Not only were the woods different, there were opaque finishes only, no maple tops and no bird inlays. It was a different PRS and one that confused the market. The name was swiftly abbreviated, by 1989, to CE (and later CE 24) after Peavey objected to the word Classic, maple tops were added, birds appeared, plus a black-faced headstock with a signature logo. By August of 1994 the body wood changed from alder to mahogany and the CE became a slightly more affordable bolt-on Custom rather than a more Fender-flavoured PRS.
The original maple/alder Classic Electric, however, didn’t feature the sort of coilsplits we’re used to today.
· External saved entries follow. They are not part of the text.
(* ===== verification/Xv6fs.v ===== *)
(** Xv6fs: kernel/xv6fs.c, the xv6 file system behind the VFS: each vnode
    holds a reference to an inode of fs.c. *)

From S2P Require Import Prelude CString Locks Log Block Umem Fs Vfs Kern.

Section Xv6fs.
  Context {U : Type} `{UserMem U}.
  Local Abbreviation MK := (M (kvfs U)).

Definition XV6FS : nat := 0.
Definition ROOTINO : Z := 1.

Definition kbegin_op : MK unit := onbuf begin_op.
Definition kend_op : MK unit := onbuf end_op.

Definition xv6fs_destroy (p : option priv) : MK unit :=
  match p with
  | Some (PInode ip) => kbegin_op ;;; onfs (iput ip) ;;; kend_op ;;; kfree_page
  | Some _ => fail FNull
  | None => ret tt
  end.

(** The release of the vnode that was just allocated, which has no
    operations yet. *)
Definition vput_fresh (vp : nat) : MK unit :=
  updvn vp (fun v => Vnode 0 (v_dev v) (v_major v) (v_minor v) None None (v_ref v - 1) (v_lock v)
                           (v_inum v) (v_ikey v) (v_size v) None).

Definition xv6fs_vnode (ip : nat) (i : inode) (dev : Z) (mp : option nat) (v : vnode priv) :
  vnode priv :=
  Vnode (if i_type i =? T_DIR then V_DIR else if i_type i =? T_DEVICE then V_DEV else V_FILE)
        dev (i_major i) (i_minor i) (Some XV6FS) mp (v_ref v) (v_lock v)
        (Fs.i_inum i) (v_ikey v) (i_size i) (Some (PInode ip)).

Definition xv6fs_vnode_from_inode (ip : nat) (dev : Z) (mp : option nat) : MK (option nat) :=
  o <- alloc_vnode ;;
  match o with
  | None => ret None
  | Some vp =>
      ok <- kalloc_page ;;
      if negb ok then vput_fresh vp ;;; ret None
      else i <- onfs (getino ip) ;; updvn vp (xv6fs_vnode ip i dev mp) ;;; ret (Some vp)
  end.

(** A mount structure: the next unused key of the heap. *)
Definition new_mount (mt : mount) : MK nat :=
  fun s => let m := fresh (dom (mheap s)) in Ok (m, set_mheap (<[m := mt]> (mheap s)) s).
Definition free_mount (m : nat) : MK unit :=
  modify (fun s => set_mheap (delete m (mheap s)) s) ;;; kfree_page.
Definition set_root (r : option nat) (mt : mount) : mount :=
  Mount (mt_valid mt) (mt_ops mt) r (mt_mountpoint mt) (mt_dev mt) (mt_path mt).

Definition xv6fs_mount (dev : Z) : MK (option nat) :=
  ok <- kalloc_page ;;
  if negb ok then ret None
  else
    m <- new_mount (Mount false (Some XV6FS) None None dev []) ;;
    ip <- onfs (iget dev ROOTINO) ;;
    onfs (ilock (Some ip)) ;;;
    r <- xv6fs_vnode_from_inode ip dev (Some m) ;;
    updmt m (set_root r) ;;;
    onfs (iunlock (Some ip)) ;;;
    match r with
    | None => free_mount m ;;; ret None
    | Some _ => ret (Some m)
    end.

Definition xv6fs_root (m : nat) : MK nat := mt <- getmt m ;; vget (mt_root mt).

Definition xv6fs_lookup (dir : nat) (name : list Z) : MK (Z * nextvar) :=
  dp <- inode_of dir ;;
  onfs (ilock (Some dp)) ;;;
  i <- onfs (getino dp) ;;
  if negb (i_type i =? T_DIR) then onfs (iunlock (Some dp)) ;;; ret (-1, None)
  else
    o <- onfs (dirlookup dp name) ;;
    onfs (iunlock (Some dp)) ;;;
    match o with
    | None => ret (-1, None)
    | Some (ip, _) =>
        onfs (ilock (Some ip)) ;;;
        d <- getvn dir ;;
        r <- xv6fs_vnode_from_inode ip (v_dev d) (v_mp d) ;;
        onfs (iunlock (Some ip)) ;;;
        ret (match r with None => -1 | Some _ => 0 end, Some r)
    end.

Definition xv6fs_read (vp : nat) (buf n off : Z) : MK Z :=
  ip <- inode_of vp ;;
  onfs (ilock (Some ip)) ;;;
  '(r, _) <- onfs (readi ip (DUser buf) off (u32 n)) ;;
  onfs (iunlock (Some ip)) ;;;
  ret (s32 r).

Definition xv6fs_read_kernel (vp : nat) (n off : Z) : MK (Z * list Z) :=
  ip <- inode_of vp ;;
  onfs (ilock (Some ip)) ;;;
  '(r, l) <- onfs (readi ip DKernel off (u32 n)) ;;
  onfs (iunlock (Some ip)) ;;;
  ret (s32 r, l).

(** [((MAXOPBLOCKS-1-1-2) / 2) * BSIZE] *)
Definition write_max : Z := ((MAXOPBLOCKS - 1 - 1 - 2) / 2) * BSIZE.

(** One transaction of xv6fs_write; the local is i. *)
Definition xv6fs_write_body (ip : nat) (buf n off : Z) (i : Z) : MK (Z + Z) :=
  if negb (i <? n) then ret (inr i)
  else
    let n1 := Z.min (n - i) write_max in
    kbegin_op ;;;
    onfs (ilock (Some ip)) ;;;
    r <- onfs (writei ip (SUser (buf + i)) (u32 (off + i)) n1) ;;
    onfs (iunlock (Some ip)) ;;;
    kend_op ;;;
    let i' := if r >? 0 then i + r else i in
    if r =? n1 then ret (inl i') else ret (inr i').

Definition xv6fs_write (vp : nat) (buf n off : Z) : MK Z :=
  ip <- inode_of vp ;;
  i <- loop (Z.to_nat (n / write_max) + 2) (xv6fs_write_body ip buf n off) 0 ;;
  x <- onfs (getino ip) ;;
  when ((i >? 0) && (u32 (off + i) >? u32 (s32 (i_size x)))) (updvn vp (set_vsize (i_size x))) ;;;
  ret (if i =? n then n else -1).

Definition xv6fs_stat (vp : nat) (addr : Z) : MK Z :=
  ip <- inode_of vp ;;
  onfs (ilock (Some ip)) ;;;
  st <- onfs (stati ip) ;;
  onfs (iunlock (Some ip)) ;;;
  pad <- gets (fun s => k_junk (vx s)) ;;
  ok <- kcopyout addr (stat_bytes st pad) ;;
  ret (if (ok : bool) then 0 else -1).

(** The scan for a used entry; the local is off. *)
Definition readdir_next (ip : nat) (off : Z) : MK (Z + option (list Z * Z)) :=
  '(r, de) <- onfs (readi ip DKernel off 16) ;;
  if negb (r =? 16) then ret (inr None)
  else if de_inum de =? 0 then ret (inl (u32 (off + 16)))
  else ret (inr (Some (de, u32 (off + 16)))).

Definition xv6fs_readdir (vp : nat) (buf off : Z) : MK Z :=
  ip <- inode_of vp ;;
  onfs (ilock (Some ip)) ;;;
  x <- onfs (getino ip) ;;
  if negb (i_type x =? T_DIR) then onfs (iunlock (Some ip)) ;;; ret (-1)
  else
    o <- loop (Z.to_nat (i_size x / 16) + 2) (readdir_next ip) off ;;
    onfs (iunlock (Some ip)) ;;;
    match o with
    | None => ret (-1)
    | Some (de, off') =>
        junk <- gets (fun s => k_junk (vx s)) ;;
        ok <- kcopyout buf (le_enc 2 (de_inum de) ++
                            take 256 (take 14 (de_name de) ++ [0] ++ junk)) ;;
        ret (if (ok : bool) then s32 off' else -1)
    end.

(** [for(off = 2 * sizeof(de); off < dp->size; off += sizeof(de))] *)
Definition empty_slot (dp : nat) (k : Z) : MK (option unit) :=
  '(r, de) <- onfs (readi dp DKernel (16 * k) 16) ;;
  if negb (r =? 16) then panic "isdirempty: readi"
  else if negb (de_inum de =? 0) then ret (Some tt) else ret None.

Definition isdirempty (dp : nat) : MK bool :=
  x <- onfs (getino dp) ;;
  r <- for_upto (dir_slots (i_size x) - 2) 2 (empty_slot dp) ;;
  ret (match r with None => true | Some _ => false end).

Definition set_nlink (n : Z) (x : inode) : inode :=
  set_meta (i_type x) (i_major x) (i_minor x) (s16 n) x.
Definition add_nlink (ip : nat) (k : Z) : MK unit :=
  onfs (updino ip (fun x => set_nlink (i_nlink x + k) x)) ;;; onfs (iupdate ip).

Definition fail_op (dp : nat) (ip : option nat) : MK (Z * nextvar) :=
  onfs (iunlock (Some dp)) ;;;
  match ip with Some i => onfs (iput i) | None => ret tt end ;;;
  kend_op ;;;
  ret (-1, None).

(** "." and ".." of a new directory; on failure the name is taken back. *)
Definition init_dir (dp ip : nat) (name : list Z) : MK bool :=
  onfs (ilock (Some ip)) ;;;
  x <- onfs (getino ip) ;;
  d <- onfs (getino dp) ;;
  r1 <- onfs (dirlink ip [46; 0] (Fs.i_inum x)) ;;
  r2 <- (if r1 <? 0 then ret (-1) else onfs (dirlink ip [46; 46; 0] (Fs.i_inum d))) ;;
  if r2 <? 0
  then
    t <- onfs (dirlookup dp name) ;;
    match t with
    | Some (tmp, off) =>
        if (tmp =? ip)%nat
        then onfs (writei dp (SKernel (replicate 16 0)) off 16) ;;; ret tt
        else ret tt
    | None => ret tt
    end ;;;
    onfs (iunlock (Some ip)) ;;;
    ret false
  else onfs (iunlock (Some ip)) ;;; ret true.

Definition xv6fs_create (dir : nat) (name : list Z) (type : Z) (new : bool) : MK (Z * nextvar) :=
  dp <- inode_of dir ;;
  dv <- getvn dir ;;
  kbegin_op ;;;
  onfs (ilock (Some dp)) ;;;
  d <- onfs (getino dp) ;;
  if negb (i_type d =? T_DIR) then fail_op dp None
  else
    o <- onfs (dirlookup dp name) ;;
    match o with
    | Some (ip, _) => fail_op dp (Some ip)
    | None =>
        io <- onfs (ialloc (v_dev dv) (if type =? V_DIR then T_DIR else T_FILE)) ;;
        match io with
        | None => fail_op dp None
        | Some ip =>
            onfs (ilock (Some ip)) ;;;
            onfs (updino ip (fun x => set_size 0 (set_nlink 1 x))) ;;;
            onfs (iupdate ip) ;;;
            onfs (iunlock (Some ip)) ;;;
            x <- onfs (getino ip) ;;
            r <- onfs (dirlink dp name (Fs.i_inum x)) ;;
            if r <? 0 then fail_op dp (Some ip)
            else
              ok <- (if type =? V_DIR then init_dir dp ip name else ret true) ;;
              if negb ok then fail_op dp (Some ip)
              else
                when (type =? V_DIR) (add_nlink dp 1) ;;;
                onfs (iunlock (Some dp)) ;;;
                kend_op ;;;
                if negb new then ret (0, None)
                else
                  onfs (ilock (Some ip)) ;;;
                  vo <- xv6fs_vnode_from_inode ip (v_dev dv) (v_mp dv) ;;
                  onfs (iunlock (Some ip)) ;;;
                  ret (match vo with None => -1 | Some _ => 0 end, Some vo)
        end
    end.

Definition xv6fs_unlink (dir : nat) (name : list Z) : MK Z :=
  dp <- inode_of dir ;;
  kbegin_op ;;;
  onfs (ilock (Some dp)) ;;;
  d <- onfs (getino dp) ;;
  if negb (i_type d =? T_DIR) then onfs (iunlock (Some dp)) ;;; kend_op ;;; ret (-1)
  else
    o <- onfs (dirlookup dp name) ;;
    match o with
    | None => onfs (iunlock (Some dp)) ;;; kend_op ;;; ret (-1)
    | Some (ip, off) =>
        onfs (ilock (Some ip)) ;;;
        x <- onfs (getino ip) ;;
        if i_nlink x <? 1 then panic "unlink: nlink < 1"
        else
          let isdir := i_type x =? T_DIR in
          e <- (if isdir then isdirempty ip else ret true) ;;
          if negb e
          then
            onfs (iunlock (Some ip)) ;;; onfs (iunlock (Some dp)) ;;; onfs (iput ip) ;;;
            kend_op ;;; ret (-1)
          else
            add_nlink ip (-1) ;;;
            onfs (iunlockput ip) ;;;
            r <- onfs (writei dp (SKernel (replicate 16 0)) off 16) ;;
            if negb (r =? 16) then panic "unlink: writei"
            else
              when isdir (add_nlink dp (-1)) ;;;
              onfs (iunlock (Some dp)) ;;;
              kend_op ;;;
              ret 0
    end.

Definition xv6fs_link (dir : nat) (name : list Z) (old : nat) : MK Z :=
  dp <- inode_of dir ;;
  ip <- inode_of old ;;
  kbegin_op ;;;
  onfs (ilock (Some ip)) ;;;
  x <- onfs (getino ip) ;;
  d <- onfs (getino dp) ;;
  if (i_type x =? T_DIR) || negb (i_dev x =? i_dev d)
  then onfs (iunlock (Some ip)) ;;; kend_op ;;; ret (-1)
  else
    add_nlink ip 1 ;;;
    onfs (iunlock (Some ip)) ;;;
    onfs (ilock (Some dp)) ;;;
    r <- onfs (dirlink dp name (Fs.i_inum x)) ;;
    onfs (iunlock (Some dp)) ;;;
    when (r <? 0)
      (onfs (ilock (Some ip)) ;;; add_nlink ip (-1) ;;; onfs (iunlock (Some ip))) ;;;
    kend_op ;;;
    ret r.

Definition xv6fs_mknod (dir : nat) (name : list Z) (major minor : Z) : MK Z :=
  dp <- inode_of dir ;;
  dv <- getvn dir ;;
  kbegin_op ;;;
  onfs (ilock (Some dp)) ;;;
  d <- onfs (getino dp) ;;
  if negb (i_type d =? T_DIR) then '(r, _) <- fail_op dp None ;; ret r
  else
    o <- onfs (dirlookup dp name) ;;
    match o with
    | Some (ip, _) => '(r, _) <- fail_op dp (Some ip) ;; ret r
    | None =>
        io <- onfs (ialloc (v_dev dv) T_DEVICE) ;;
        match io with
        | None => '(r, _) <- fail_op dp None ;; ret r
        | Some ip =>
            onfs (ilock (Some ip)) ;;;
            onfs (updino ip (fun x => set_meta (i_type x) (s16 major) (s16 minor) 1 x)) ;;;
            onfs (iupdate ip) ;;;
            onfs (iunlock (Some ip)) ;;;
            x <- onfs (getino ip) ;;
            r <- onfs (dirlink dp name (Fs.i_inum x)) ;;
            if r <? 0 then '(r, _) <- fail_op dp (Some ip) ;; ret r
            else onfs (iunlock (Some dp)) ;;; kend_op ;;; ret 0
        end
    end.

Definition xv6fs_truncate (vp : nat) : MK Z :=
  ip <- inode_of vp ;;
  kbegin_op ;;;
  onfs (ilock (Some ip)) ;;;
  onfs (itrunc ip) ;;;
  updvn vp (set_vsize 0) ;;;
  onfs (iunlock (Some ip)) ;;;
  kend_op ;;;
  ret 0.

Context `{Destroys priv (kern U)}.

Definition xv6fs_mkdir (dir : nat) (name : list Z) : MK Z :=
  '(r, o) <- xv6fs_create dir name V_DIR true ;;
  match o with
  | Some (Some n) => if r =? 0 then vput n ;;; ret r else ret r
  | _ => ret r
  end.

Definition xv6fs_vnops : vnode_ops (kvfs U) :=
  VnodeOps (kvfs U) (Some xv6fs_lookup) (Some xv6fs_mknod) (Some xv6fs_read) (Some xv6fs_write)
    (Some xv6fs_stat) (Some xv6fs_readdir) (Some (fun d n t => xv6fs_create d n t true))
    (Some xv6fs_unlink) (Some xv6fs_mkdir) (Some xv6fs_link) (Some xv6fs_read_kernel)
    (Some xv6fs_truncate).

End Xv6fs.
The two ‘vintage’ humbuckers (both with the same output, so we can only assume these were the initial versions of what became the Vintage Treble and Vintage Bass humbuckers) could be voiced individually or, in the centre position of the toggle selector, the inside slug coils of both humbuckers in series. Our pictured guitar is modded so you can hear the potential with partial coil-splits and there’s a lot more Fender flavour at the neck, not to mention a more snappy, percussive voice. You can really hear that difference A/B’ing the original with the current CE 24, reintroduced in 2016.
The Regular neck shape back then is nearly identical dimensionally to the Fiore at the nut, with a similar depth to both the Silver Sky and Fiore at the 1st fret and only marginally slimmer by the 12th. It’s slightly more V’d than either the Fiore or especially the Silver Sky, which both feel fuller in the hand.
Yet, rather like the Fiore, that original Classic Electric comes across as a similar hot-rod-style PRS, a child of the times. “When I go to an in-store signing, people that bring their CEs say how much they love them,” said Paul Reed Smith in 2016. “They’ve worn all the finish off the neck. To them, it’s a PRS and it’s an old workhorse. That guitar always had merit.”
Today, you can bag a used example for a lot less than a Custom from the same year or earlier. Our advice? Do it. These CEs are real sleepers with bags of charm and character.